Marriage. Traditionally, it is likely that cross-cousin Marriage was preferred; polygyny was acceptable. A groom would have to perform bride-service during a probationary period. Nowadays, Micmac follow Roman Catholic rules of prohibition; ideally one should never marry kin of any degree of relatedness. Until 1970 or so, parents would often arrange Marriages or persuade their offspring to marry their boyfriends or girlfriends. Neolocal residence was and is the norm, though now that the Micmac are sedentary, newlywed couples usually live on the husband's reserve, often near his parents' house.
Domestic Unit. The traditional domestic unit was the Nuclear family, though it sometimes included an aged parent or grandparent as well. Today this is still true. Increased illegitimacy, however, has led to households of one mother and her children, and the raising of children by their mothers' mothers. Also a shortage of housing has resulted in many young married couples living with parents.
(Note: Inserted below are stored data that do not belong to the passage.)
(* ===== verification/AtFrame.v ===== *)
(** * Lines as the modem frames them

    A line is followed by line terminators; a stream is terminators and then
    such lines.  The lines of the stream are read back from it, and the
    conditions of the line reader hold. *)

From S2P Require Import Prelude CString AtReader.

Open Scope nat_scope.

(** A line with the terminators after it. *)
Record Framed := MkFramed { fr_line : string; fr_end : list ascii }.

Definition frame_bytes (f : Framed) : list ascii := chars (fr_line f) ++ fr_end f.

(** The terminators before the first line, and the lines. *)
Definition stream_bytes (start : list ascii) (fs : list Framed) : list ascii :=
  start ++ flat_map frame_bytes fs.

Definition terminators (nl : list ascii) : Prop := Forall (λ c, is_nl c = true) nl ∧ length nl ≤ 4.

(** A line for a buffer of [size] bytes: not empty, no prompt, room for the
    terminators before it. *)
Record framed_ok (size : nat) (f : Framed) : Prop := {
  fo_line : Forall (λ c, is_nl c = false ∧ not_nul c = true) (chars (fr_line f));
  fo_head : match chars (fr_line f) with c :: _ => c ≠ ">"%char | [] => False end;
  fo_fits : length (chars (fr_line f)) + 4 < size;
  fo_end : terminators (fr_end f) ∧ fr_end f ≠ []
}.

Lemma lines_from_line ln acc s :
  Forall (λ c, is_nl c = false) ln → lines_from acc (ln ++ s) = lines_from (rev ln ++ acc) s.
Proof.
  intros Hln. revert acc. induction Hln as [|c ln Hc _ IH]; intros acc; [done|].
  cbn [app lines_from rev]. by rewrite Hc, IH, <-app_assoc.
Qed.

Lemma lines_from_nl nl s : Forall (λ c, is_nl c = true) nl → lines_from [] (nl ++ s) = lines_from [] s.
Proof. intros Hnl. induction Hnl as [|c nl Hc _ IH]; [done|]. cbn [app lines_from]. by rewrite Hc. Qed.

Lemma lines_from_frame size f s :
  framed_ok size f → lines_from [] (frame_bytes f ++ s) = chars (fr_line f) :: lines_from [] s.
Proof.
  intros [Hl Hh _ [[Hn _] He]]. unfold frame_bytes. rewrite <-app_assoc, lines_from_line, app_nil_r.
  2:{ eapply Forall_impl; [exact Hl|]. by intros c [? _]. }
  destruct (fr_end f) as [|c nl]; [done|]. apply Forall_cons in Hn as [Hc Hn]. cbn [app lines_from].
  rewrite Hc. destruct (rev (chars (fr_line f))) as [|x r] eqn:Er.
  - apply (f_equal (@rev ascii)) in Er. rewrite rev_involutive in Er. by rewrite Er in Hh.
  - rewrite <-Er, rev_involutive. f_equal. by apply lines_from_nl.
Qed.

(** The lines of a stream are those that were framed. *)
Lemma lines_of_stream size start fs :
  terminators start → Forall (framed_ok size) fs →
  lines_of (stream_bytes start fs) = (λ f, chars (fr_line f)) <$> fs.
Proof.
  intros [Hs _] Hfs. unfold lines_of, stream_bytes. rewrite lines_from_nl by done.
  induction Hfs as [|f fs Hf _ IH]; [done|]. cbn [flat_map fmap list_fmap].
  by rewrite (lines_from_frame size) by done; rewrite IH.
Qed.

(** ** The conditions of the line reader

    Checked from left to right. *)

(** No prompt after a line terminator; [b]: there is one before [s]. *)
Fixpoint prompt_free (b : bool) (s : list ascii) : Prop :=
  match s with
  | [] => True
  | c :: s' => (b = true → c ≠ ">"%char) ∧ prompt_free (is_nl c) s'
  end.

Lemma prompt_free_spec b s :
  prompt_free b s →
  ∀ a s', s = a ++ ">"%char :: s' → (a = [] ∧ b = false) ∨ ∃ a' c, a = a' ++ [c] ∧ is_nl c = false.
Proof.
  revert b. induction s as [|x s IH]; intros b Hs a s' E; [by destruct a|]. destruct Hs as [Hx Hs].
  destruct a as [|y a]; injection E as -> E.
  - left. split; [done|]. destruct b; [by specialize (Hx eq_refl)|done].
  - right. destruct (IH _ Hs a s' E) as [[-> Hy]|(a' & c & -> & Hc)]; [by exists [], y|by exists (y :: a'), c].
Qed.

Lemma prompt_free_nl b nl s :
  Forall (λ c, is_nl c = true) nl → prompt_free (match nl with [] => b | _ => true end) s → prompt_free b (nl ++ s).
Proof.
  intros Hnl. revert b. induction Hnl as [|c nl Hc _ IH]; intros b Hs; [done|]. cbn [app prompt_free].
  split; [by intros _ ->|]. rewrite Hc. apply IH. by destruct nl.
Qed.

Lemma prompt_free_line b ln s :
  Forall (λ c, is_nl c = false) ln → match ln with c :: _ => c ≠ ">"%char | [] => False end →
  prompt_free false s → prompt_free b (ln ++ s).
Proof.
  intros Hln Hh Hs. destruct Hln as [|c ln Hc Hln]; [done|]. cbn [app prompt_free]. split; [done|].
  rewrite Hc. clear Hh Hc. induction Hln as [|d ln Hd _ IH]; [done|]. cbn [app prompt_free]. by rewrite Hd.
Qed.

Section fits.
Context (size : nat).

(** [r] terminators and then [k] bytes of a line come before [s]. *)
Fixpoint fit (r k : nat) (s : list ascii) : Prop :=
  match s with
  | [] => True
  | c :: s' =>
      if is_nl c then let r' := match k with O => S r | _ => 1 end in r' < size ∧ fit r' 0 s'
      else r + S k < size ∧ fit r (S k) s'
  end.

Lemma fit_after_nl nl : ∀ r k s,
  Forall (λ c, is_nl c = true) nl → nl ≠ [] → fit r k (nl ++ s) →
  ∃ r', length nl ≤ r' ∧ r' < size ∧ fit r' 0 s.
Proof.
  induction nl as [|c nl IH]; intros r k s Hnl Hne Hs; [done|]. apply Forall_cons in Hnl as [Hc Hnl].
  cbn [app fit] in Hs. rewrite Hc in Hs. destruct Hs as [Hr Hs]. destruct nl as [|d nl].
  { eexists. split; [|by split]. simpl. destruct k; lia. }
  set (r0 := match k with O => S r | _ => 1 end) in *. assert (1 ≤ r0) by (subst r0; destruct k; lia). clearbody r0.
  assert (Hgen : ∀ m r s, Forall (λ c, is_nl c = true) m → r < size → fit r 0 (m ++ s) →
    r + length m < size ∧ fit (r + length m) 0 s).
  { clear. induction m as [|c m IH]; intros r s Hm Hr Hs; [by rewrite Nat.add_0_r|].
    apply Forall_cons in Hm as [Hc Hm]. cbn [app fit] in Hs. rewrite Hc in Hs. destruct Hs as [Hr' Hs].
    cbn [length]. replace (r + S (length m)) with (S r + length m) by lia. by apply IH. }
  destruct (Hgen (d :: nl) r0 s Hnl Hr Hs) as [Hl Hf]. exists (r0 + length (d :: nl)). simpl in *. split; [lia|by split].
Qed.

Lemma fit_after_line ln r k s :
  Forall (λ c, is_nl c = false) ln → r + k < size → fit r k (ln ++ s) → r + k + length ln < size.
Proof.
  intros Hln. revert k. induction Hln as [|c ln Hc _ IH]; intros k Hk Hs; [simpl; lia|].
  cbn [app fit] in Hs. rewrite Hc in Hs. destruct Hs as [Hr Hs]. specialize (IH (S k) Hr Hs). simpl. lia.
Qed.

Lemma fit_spec s r k : 0 < size → fit r k s → lines_fit size s.
Proof.
  intros Hsize Hs a. revert s r k Hs. induction a as [|x a IH]; intros s r k Hs nl ln c E Hnl Hln.
  - subst s. destruct nl as [|x nl].
    + destruct ln as [|y ln]; [simpl; lia|]. apply Forall_cons in Hln as [Hy Hln].
      cbn [app fit] in Hs. rewrite Hy in Hs. destruct Hs as [Hr Hs].
      pose proof (fit_after_line ln r (S k) c Hln Hr Hs). simpl. lia.
    + destruct (fit_after_nl (x :: nl) r k (ln ++ c) Hnl) as (r' & Hr & Hr' & Hf); [done|exact Hs|].
      rewrite <-(Nat.add_0_r r') in Hr'. pose proof (fit_after_line ln r' 0 c Hln Hr' Hf). lia.
  - destruct s as [|y s]; [done|]. injection E as -> E. cbn [fit] in Hs.
    destruct (is_nl x); destruct Hs as [_ Hs]; by eapply IH.
Qed.

(** The other way round. *)
Lemma fit_nl nl r k s :
  Forall (λ c, is_nl c = true) nl → match k with O => r | _ => 0 end + length nl < size →
  fit (match k with O => r | _ => 0 end + length nl) 0 s → nl ≠ [] → fit r k (nl ++ s).
Proof.
  intros Hnl. revert r k. induction Hnl as [|c nl Hc _ IH]; intros r k Hr Hs Hne; [done|].
  cbn [app fit]. rewrite Hc. set (r0 := match k with O => r | _ => 0 end) in *.
  replace (match k with O => S r | S _ => 1 end) with (S r0) by (by destruct k). cbn [length] in Hr, Hs.
  split; [lia|]. destruct nl as [|d nl]; [by rewrite Nat.add_1_r in Hs|].
  apply (IH (S r0) 0); [lia| |done]. by replace (S r0 + length (d :: nl)) with (r0 + S (length (d :: nl))) by lia.
Qed.

Lemma fit_line ln r k s :
  Forall (λ c, is_nl c = false) ln → r + k + length ln < size → fit r (k + length ln) s → fit r k (ln ++ s).
Proof.
  intros Hln. revert k. induction Hln as [|c ln Hc _ IH]; intros k Hk Hs.
  - by rewrite Nat.add_0_r in Hs.
  - cbn [app fit]. rewrite Hc. cbn [length] in *. split; [lia|]. apply IH; [lia|].
    by replace (S k + length ln) with (k + S (length ln)) by lia.
Qed.

Lemma fit_frames fs r :
  Forall (framed_ok size) fs → r ≤ 4 → fit r 0 (flat_map frame_bytes fs).
Proof.
  intros Hfs. revert r. induction Hfs as [|f fs [Hl Hh Hfit [[Hn Hn4] He]] _ IH]; intros r Hr; [done|].
  cbn [flat_map]. unfold frame_bytes at 1. rewrite <-app_assoc. apply fit_line.
  - eapply Forall_impl; [exact Hl|]. by intros c [? _].
  - lia.
  - destruct (chars (fr_line f)) as [|c ln] eqn:Ec; [done|].
    apply fit_nl; [done|cbn [length Nat.add]; simpl in Hfit; lia|by apply IH|done].
Qed.

(** So a framed stream is one the reader copes with. *)
Lemma stream_ok_framed start fs :
  4 < size → terminators start → Forall (framed_ok size) fs → stream_ok size (stream_bytes start fs).
Proof.
  intros Hsize [Hs Hs4] Hfs. unfold stream_bytes. split.
  - apply Forall_app. split.
    + eapply Forall_impl; [exact Hs|]. intros c Hc. by destruct c as [[] [] [] [] [] [] [] []].
    + induction Hfs as [|f fs [Hl _ _ [[Hn _] _]] _ IH]; [done|]. cbn [flat_map]. unfold frame_bytes at 1.
      apply Forall_app. split; [apply Forall_app; split|exact IH].
      * eapply Forall_impl; [exact Hl|]. by intros c [_ ?].
      * eapply Forall_impl; [exact Hn|]. intros c Hc. by destruct c as [[] [] [] [] [] [] [] []].
  - assert (Hp : prompt_free true (start ++ flat_map frame_bytes fs)).
    { apply prompt_free_nl; [done|]. replace (match start with [] => true | _ => true end) with true by (by destruct start).
      induction Hfs as [|f fs [Hl Hh _ [[Hn _] He]] _ IH]; [done|]. cbn [flat_map]. unfold frame_bytes at 1.
      rewrite <-app_assoc. apply prompt_free_line; [|done|].
      - eapply Forall_impl; [exact Hl|]. by intros c [? _].
      - apply prompt_free_nl; [done|]. by destruct (fr_end f). }
    intros a b E. destruct (prompt_free_spec _ _ Hp a b E) as [[_ ?]|?]; [done|done].
  - apply (fit_spec _ 0 0); [lia|]. destruct start as [|c start]; [by apply fit_frames; [|lia]|].
    apply fit_nl; [done|simpl in *; lia| |done]. by apply fit_frames.
Qed.
End fits.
Inheritance. Traditionally, real property played no part in inheritance, and personal items were buried with their owner. Since the end of the nineteenth century, at least, the wishes of the decedent concerning the disposition of personal and real property have been respected. Presently, a few Micmac use wills, which are usually executed by the Department of Indian Affairs, according to the provisions of the Indian Act.
Socialization. Parents and other family members treat children tolerantly and provide love and support under nearly all circumstances. It is frequently left to people outside of the family to admonish children when they misbehave. Parents teach their children by having them assist them in their own tasks and by example. Formal education is not highly valued, and few children complete high school.